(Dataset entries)
=== Section Start ===
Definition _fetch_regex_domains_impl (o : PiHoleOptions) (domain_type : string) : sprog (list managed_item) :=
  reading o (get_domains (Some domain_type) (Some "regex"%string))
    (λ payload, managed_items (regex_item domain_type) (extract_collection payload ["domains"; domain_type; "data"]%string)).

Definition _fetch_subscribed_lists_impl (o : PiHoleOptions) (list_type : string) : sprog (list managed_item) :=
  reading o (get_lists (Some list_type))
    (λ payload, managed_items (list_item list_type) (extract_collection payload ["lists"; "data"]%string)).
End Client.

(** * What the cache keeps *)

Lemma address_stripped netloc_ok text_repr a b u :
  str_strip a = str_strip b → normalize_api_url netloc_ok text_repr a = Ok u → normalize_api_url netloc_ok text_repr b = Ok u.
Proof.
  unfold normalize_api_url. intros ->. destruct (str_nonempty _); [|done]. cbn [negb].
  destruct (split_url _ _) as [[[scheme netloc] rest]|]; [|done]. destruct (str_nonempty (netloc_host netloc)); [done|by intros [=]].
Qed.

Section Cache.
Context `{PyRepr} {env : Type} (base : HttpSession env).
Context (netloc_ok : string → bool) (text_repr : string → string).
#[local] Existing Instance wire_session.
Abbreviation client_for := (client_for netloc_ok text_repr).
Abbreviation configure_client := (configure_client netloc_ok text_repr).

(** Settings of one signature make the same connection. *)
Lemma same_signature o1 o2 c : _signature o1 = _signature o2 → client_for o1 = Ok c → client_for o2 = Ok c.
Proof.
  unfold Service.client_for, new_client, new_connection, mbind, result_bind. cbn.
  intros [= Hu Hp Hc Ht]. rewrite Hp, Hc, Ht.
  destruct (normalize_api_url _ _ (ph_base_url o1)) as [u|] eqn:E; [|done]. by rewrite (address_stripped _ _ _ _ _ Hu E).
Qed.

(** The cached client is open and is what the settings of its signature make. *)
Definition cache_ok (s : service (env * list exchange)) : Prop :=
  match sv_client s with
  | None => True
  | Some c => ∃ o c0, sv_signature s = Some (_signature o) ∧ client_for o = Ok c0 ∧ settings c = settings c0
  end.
=== Section End ===
=== Section Start ===
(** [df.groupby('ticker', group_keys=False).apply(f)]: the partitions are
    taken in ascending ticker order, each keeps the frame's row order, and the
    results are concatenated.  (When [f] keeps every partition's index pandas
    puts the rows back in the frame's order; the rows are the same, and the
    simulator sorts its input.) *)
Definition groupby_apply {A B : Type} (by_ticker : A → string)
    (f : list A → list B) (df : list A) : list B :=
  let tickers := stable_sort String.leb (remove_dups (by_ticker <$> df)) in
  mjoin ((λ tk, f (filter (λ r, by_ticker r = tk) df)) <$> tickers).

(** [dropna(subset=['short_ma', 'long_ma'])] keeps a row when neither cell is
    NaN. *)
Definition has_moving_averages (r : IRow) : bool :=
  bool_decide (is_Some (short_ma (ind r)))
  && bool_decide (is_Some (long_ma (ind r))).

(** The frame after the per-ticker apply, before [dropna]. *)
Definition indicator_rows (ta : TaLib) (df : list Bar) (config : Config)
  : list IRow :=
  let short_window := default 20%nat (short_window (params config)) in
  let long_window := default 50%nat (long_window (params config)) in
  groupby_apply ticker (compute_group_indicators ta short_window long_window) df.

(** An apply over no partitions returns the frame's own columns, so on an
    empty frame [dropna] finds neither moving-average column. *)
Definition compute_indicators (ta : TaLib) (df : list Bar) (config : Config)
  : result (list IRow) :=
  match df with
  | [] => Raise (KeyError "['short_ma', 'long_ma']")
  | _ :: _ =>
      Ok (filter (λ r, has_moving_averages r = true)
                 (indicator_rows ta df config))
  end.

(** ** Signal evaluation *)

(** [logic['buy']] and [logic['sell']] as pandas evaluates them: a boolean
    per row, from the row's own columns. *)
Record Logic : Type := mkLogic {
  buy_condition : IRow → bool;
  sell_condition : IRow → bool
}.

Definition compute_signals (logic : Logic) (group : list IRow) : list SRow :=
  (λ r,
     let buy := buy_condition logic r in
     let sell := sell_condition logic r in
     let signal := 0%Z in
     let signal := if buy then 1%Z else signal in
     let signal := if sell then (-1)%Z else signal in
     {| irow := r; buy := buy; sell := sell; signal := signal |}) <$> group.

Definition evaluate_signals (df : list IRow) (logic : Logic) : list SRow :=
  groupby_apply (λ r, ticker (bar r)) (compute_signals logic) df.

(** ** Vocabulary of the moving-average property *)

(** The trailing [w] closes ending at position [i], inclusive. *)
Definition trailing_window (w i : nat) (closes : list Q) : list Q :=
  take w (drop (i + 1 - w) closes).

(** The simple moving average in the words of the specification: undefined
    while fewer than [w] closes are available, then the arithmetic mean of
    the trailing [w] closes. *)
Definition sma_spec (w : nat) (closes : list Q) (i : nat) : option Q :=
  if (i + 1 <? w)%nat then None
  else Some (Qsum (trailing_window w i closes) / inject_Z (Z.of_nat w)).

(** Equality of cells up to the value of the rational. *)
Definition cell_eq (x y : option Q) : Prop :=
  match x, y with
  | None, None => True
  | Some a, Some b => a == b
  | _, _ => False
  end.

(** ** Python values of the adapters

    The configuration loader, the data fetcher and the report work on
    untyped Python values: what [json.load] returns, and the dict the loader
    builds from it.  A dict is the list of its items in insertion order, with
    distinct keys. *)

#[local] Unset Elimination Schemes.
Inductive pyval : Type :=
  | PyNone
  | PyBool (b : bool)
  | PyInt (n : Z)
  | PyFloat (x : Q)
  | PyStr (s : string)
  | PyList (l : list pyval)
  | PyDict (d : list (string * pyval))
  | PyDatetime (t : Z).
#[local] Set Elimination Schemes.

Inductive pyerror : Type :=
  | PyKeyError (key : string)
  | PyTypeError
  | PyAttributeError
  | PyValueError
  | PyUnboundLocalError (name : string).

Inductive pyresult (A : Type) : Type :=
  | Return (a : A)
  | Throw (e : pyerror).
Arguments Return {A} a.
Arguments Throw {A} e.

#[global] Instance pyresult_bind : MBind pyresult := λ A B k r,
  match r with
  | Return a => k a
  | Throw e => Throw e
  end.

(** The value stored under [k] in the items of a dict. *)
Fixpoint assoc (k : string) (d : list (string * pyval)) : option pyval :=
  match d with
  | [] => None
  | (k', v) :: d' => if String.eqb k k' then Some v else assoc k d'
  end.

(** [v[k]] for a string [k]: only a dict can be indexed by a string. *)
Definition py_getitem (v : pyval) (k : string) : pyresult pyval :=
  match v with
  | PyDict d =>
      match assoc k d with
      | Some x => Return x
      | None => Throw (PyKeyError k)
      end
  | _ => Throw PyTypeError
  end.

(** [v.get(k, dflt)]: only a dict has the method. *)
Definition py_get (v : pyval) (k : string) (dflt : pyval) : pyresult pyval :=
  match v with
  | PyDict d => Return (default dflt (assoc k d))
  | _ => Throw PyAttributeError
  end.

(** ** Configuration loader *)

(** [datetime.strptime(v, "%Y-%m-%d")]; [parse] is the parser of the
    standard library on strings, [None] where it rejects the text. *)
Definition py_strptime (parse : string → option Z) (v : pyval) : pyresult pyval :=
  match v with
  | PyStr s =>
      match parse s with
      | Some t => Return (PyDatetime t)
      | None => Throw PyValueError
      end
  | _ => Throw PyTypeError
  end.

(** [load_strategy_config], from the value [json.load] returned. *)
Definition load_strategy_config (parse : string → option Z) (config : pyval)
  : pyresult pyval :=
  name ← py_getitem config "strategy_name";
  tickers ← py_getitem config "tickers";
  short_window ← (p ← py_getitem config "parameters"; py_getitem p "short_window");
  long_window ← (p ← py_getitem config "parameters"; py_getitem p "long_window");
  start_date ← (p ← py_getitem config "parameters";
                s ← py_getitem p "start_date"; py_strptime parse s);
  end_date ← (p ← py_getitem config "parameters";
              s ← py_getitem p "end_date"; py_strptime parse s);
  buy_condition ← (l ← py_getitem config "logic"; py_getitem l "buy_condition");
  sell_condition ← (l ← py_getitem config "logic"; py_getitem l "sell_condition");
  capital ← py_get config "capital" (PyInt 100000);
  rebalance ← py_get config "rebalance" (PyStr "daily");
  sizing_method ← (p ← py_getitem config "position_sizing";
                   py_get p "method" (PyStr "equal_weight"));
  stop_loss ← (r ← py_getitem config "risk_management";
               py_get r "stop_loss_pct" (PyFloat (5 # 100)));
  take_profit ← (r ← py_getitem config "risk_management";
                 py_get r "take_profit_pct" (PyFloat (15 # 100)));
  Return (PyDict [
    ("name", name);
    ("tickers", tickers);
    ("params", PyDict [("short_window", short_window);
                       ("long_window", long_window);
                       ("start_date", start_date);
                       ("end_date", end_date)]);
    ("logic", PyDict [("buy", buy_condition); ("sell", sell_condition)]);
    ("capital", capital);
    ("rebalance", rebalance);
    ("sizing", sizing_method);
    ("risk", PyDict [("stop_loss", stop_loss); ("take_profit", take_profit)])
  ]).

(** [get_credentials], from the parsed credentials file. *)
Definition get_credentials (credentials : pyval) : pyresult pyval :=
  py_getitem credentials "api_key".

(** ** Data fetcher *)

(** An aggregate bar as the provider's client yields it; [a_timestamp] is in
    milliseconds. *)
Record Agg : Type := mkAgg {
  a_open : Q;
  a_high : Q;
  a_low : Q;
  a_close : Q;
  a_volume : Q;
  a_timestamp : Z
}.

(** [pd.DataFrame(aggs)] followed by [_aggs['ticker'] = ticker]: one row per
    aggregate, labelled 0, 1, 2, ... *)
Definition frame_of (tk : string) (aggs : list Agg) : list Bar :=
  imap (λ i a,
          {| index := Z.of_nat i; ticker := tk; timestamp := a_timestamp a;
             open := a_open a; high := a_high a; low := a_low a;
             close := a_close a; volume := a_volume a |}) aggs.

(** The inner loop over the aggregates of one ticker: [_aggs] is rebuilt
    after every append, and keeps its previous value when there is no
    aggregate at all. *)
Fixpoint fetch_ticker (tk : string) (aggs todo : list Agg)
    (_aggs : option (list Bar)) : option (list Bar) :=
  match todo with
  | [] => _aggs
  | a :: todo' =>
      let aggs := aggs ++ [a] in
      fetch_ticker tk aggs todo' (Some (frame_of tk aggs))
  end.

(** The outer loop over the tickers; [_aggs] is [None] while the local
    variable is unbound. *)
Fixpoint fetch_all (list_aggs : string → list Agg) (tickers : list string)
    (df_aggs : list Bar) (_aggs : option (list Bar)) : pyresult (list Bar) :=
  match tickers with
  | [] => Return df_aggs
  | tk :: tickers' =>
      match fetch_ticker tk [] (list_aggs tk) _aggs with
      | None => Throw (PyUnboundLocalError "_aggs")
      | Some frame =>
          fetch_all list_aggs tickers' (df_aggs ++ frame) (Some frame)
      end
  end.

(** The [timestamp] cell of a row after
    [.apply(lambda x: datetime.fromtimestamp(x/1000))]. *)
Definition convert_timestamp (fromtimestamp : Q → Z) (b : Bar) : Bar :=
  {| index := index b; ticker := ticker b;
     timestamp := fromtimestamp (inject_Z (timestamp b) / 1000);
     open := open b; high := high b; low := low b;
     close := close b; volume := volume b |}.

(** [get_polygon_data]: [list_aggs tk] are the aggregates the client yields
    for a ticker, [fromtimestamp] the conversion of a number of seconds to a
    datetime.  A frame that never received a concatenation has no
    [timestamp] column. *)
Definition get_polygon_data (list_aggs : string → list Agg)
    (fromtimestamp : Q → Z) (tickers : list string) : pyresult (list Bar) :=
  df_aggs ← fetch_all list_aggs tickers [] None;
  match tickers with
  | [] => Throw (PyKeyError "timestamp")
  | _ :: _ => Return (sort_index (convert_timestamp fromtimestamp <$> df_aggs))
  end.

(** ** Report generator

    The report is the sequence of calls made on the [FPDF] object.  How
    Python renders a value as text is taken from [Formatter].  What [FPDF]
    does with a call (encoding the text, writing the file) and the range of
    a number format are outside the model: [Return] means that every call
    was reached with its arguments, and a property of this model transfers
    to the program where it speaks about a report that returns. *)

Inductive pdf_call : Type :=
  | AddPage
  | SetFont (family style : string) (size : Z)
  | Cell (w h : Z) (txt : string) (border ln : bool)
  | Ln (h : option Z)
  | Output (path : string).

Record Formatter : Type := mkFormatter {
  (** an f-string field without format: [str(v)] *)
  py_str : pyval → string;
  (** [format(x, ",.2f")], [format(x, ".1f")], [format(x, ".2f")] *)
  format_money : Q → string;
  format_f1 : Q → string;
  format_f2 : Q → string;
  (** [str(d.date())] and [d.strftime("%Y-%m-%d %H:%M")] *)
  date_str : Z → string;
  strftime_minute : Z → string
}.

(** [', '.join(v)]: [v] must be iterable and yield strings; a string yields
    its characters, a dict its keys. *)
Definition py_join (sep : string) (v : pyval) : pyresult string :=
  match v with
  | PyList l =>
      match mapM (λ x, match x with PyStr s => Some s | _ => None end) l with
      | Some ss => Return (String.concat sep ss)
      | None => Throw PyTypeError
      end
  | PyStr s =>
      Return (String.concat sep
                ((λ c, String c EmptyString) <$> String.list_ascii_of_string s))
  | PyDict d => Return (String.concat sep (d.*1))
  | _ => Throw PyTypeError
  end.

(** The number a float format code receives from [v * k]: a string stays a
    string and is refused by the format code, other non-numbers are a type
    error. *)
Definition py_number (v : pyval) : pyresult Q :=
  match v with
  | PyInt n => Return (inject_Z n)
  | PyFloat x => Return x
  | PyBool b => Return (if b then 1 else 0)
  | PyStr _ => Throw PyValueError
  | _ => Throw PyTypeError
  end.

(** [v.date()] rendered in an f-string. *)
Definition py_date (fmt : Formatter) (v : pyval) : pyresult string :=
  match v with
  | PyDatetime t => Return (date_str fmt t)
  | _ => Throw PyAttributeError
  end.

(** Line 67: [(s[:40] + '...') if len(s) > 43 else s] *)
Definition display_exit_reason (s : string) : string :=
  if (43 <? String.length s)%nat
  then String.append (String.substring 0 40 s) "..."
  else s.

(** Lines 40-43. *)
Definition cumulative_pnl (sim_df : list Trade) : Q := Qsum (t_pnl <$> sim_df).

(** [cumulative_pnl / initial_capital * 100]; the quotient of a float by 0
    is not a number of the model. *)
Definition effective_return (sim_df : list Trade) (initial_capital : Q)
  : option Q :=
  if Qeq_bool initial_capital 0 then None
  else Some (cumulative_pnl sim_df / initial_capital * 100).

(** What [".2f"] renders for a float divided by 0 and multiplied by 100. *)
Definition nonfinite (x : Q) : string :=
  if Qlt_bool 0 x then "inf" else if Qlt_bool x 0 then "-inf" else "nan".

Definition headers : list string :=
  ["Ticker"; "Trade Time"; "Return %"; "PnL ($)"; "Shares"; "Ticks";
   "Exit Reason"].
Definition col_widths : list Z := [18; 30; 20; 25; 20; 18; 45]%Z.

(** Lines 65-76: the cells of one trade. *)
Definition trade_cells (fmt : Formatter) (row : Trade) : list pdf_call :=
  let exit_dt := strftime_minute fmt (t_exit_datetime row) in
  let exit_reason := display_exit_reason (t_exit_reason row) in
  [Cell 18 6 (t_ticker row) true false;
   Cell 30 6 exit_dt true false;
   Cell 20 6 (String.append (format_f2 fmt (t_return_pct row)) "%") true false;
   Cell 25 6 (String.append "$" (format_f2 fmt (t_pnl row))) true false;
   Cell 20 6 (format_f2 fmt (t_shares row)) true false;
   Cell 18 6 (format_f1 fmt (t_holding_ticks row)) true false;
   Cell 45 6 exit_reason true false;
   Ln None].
=== Section End ===
=== Section Start ===
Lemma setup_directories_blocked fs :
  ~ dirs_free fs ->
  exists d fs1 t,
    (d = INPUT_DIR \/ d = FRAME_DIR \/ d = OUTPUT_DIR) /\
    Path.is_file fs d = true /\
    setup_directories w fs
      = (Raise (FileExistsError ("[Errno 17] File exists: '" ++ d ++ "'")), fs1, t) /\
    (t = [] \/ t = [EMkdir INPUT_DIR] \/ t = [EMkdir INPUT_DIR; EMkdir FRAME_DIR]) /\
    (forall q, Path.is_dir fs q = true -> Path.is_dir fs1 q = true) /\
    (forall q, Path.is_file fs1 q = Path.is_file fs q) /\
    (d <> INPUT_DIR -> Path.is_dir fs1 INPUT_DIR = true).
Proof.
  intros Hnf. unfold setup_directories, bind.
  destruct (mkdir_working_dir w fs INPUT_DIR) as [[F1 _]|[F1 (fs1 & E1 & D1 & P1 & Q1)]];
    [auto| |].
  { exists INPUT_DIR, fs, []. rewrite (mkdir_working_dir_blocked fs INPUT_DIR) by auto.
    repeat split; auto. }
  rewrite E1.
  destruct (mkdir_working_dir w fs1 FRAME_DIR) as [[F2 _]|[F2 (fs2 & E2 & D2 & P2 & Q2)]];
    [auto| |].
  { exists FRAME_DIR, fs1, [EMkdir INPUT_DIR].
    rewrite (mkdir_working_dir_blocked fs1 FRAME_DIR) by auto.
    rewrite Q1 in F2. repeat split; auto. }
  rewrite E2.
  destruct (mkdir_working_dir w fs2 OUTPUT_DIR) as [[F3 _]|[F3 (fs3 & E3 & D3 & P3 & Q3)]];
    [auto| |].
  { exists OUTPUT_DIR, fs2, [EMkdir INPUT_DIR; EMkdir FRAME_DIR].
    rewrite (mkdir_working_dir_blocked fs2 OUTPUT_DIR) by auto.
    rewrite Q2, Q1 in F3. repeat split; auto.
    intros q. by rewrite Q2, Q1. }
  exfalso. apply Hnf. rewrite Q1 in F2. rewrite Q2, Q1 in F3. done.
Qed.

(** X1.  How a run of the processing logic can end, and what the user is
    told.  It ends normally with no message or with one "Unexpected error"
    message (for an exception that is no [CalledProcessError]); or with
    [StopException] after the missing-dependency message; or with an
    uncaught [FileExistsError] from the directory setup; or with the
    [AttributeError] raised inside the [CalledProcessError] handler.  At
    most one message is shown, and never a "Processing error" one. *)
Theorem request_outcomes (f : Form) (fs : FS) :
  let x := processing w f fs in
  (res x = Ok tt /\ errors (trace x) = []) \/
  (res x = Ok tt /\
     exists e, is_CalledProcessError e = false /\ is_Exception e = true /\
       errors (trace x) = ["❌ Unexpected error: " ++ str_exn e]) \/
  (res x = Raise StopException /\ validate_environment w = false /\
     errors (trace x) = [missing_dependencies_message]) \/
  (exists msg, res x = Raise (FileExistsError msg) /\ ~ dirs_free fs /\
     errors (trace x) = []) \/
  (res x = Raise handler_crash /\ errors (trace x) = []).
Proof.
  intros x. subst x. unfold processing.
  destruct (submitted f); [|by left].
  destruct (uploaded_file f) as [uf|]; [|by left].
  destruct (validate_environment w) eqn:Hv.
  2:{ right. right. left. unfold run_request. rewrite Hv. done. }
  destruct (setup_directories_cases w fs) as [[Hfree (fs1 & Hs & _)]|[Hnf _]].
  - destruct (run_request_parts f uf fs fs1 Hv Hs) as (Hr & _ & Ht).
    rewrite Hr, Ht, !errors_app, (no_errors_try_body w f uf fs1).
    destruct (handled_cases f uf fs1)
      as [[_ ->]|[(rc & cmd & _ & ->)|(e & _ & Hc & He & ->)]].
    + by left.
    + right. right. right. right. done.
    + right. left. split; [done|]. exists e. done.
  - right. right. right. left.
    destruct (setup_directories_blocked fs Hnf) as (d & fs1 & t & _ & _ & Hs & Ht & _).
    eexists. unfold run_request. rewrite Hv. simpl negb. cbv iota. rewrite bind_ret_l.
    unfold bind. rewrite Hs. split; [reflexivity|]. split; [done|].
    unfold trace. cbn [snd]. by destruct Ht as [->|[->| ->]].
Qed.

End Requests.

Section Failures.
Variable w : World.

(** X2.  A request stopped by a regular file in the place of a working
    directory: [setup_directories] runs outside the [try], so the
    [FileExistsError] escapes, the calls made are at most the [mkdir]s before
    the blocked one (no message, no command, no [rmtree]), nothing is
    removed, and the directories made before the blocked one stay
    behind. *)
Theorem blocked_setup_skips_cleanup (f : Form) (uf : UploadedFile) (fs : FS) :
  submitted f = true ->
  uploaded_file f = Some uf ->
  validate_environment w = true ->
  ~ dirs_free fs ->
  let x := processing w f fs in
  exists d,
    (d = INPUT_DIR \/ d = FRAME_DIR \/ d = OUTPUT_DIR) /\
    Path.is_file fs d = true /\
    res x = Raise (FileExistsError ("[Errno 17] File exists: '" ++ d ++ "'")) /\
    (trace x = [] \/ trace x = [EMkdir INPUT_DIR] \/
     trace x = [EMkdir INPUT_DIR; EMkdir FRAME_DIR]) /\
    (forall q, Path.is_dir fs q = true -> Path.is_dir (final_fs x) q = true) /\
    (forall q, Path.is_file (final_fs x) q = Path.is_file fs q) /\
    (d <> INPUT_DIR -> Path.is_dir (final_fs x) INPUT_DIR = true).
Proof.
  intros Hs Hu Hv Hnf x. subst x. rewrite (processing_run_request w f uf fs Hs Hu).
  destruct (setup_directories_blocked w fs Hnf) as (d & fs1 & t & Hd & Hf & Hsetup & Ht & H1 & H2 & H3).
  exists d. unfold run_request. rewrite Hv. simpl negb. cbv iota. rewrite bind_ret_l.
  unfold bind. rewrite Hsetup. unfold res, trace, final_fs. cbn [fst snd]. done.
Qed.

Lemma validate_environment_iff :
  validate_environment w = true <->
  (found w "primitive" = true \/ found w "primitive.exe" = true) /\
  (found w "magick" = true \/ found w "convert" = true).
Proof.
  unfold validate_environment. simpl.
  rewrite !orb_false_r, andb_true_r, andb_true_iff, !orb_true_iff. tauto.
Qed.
=== Section End ===
- [Aim of the exercise] Scan the records for the string "sprog" and show every line that contains it.

- [Task output]
Definition _fetch_regex_domains_impl (o : PiHoleOptions) (domain_type : string) : sprog (list managed_item) :=
Definition _fetch_subscribed_lists_impl (o : PiHoleOptions) (list_type : string) : sprog (list managed_item) :=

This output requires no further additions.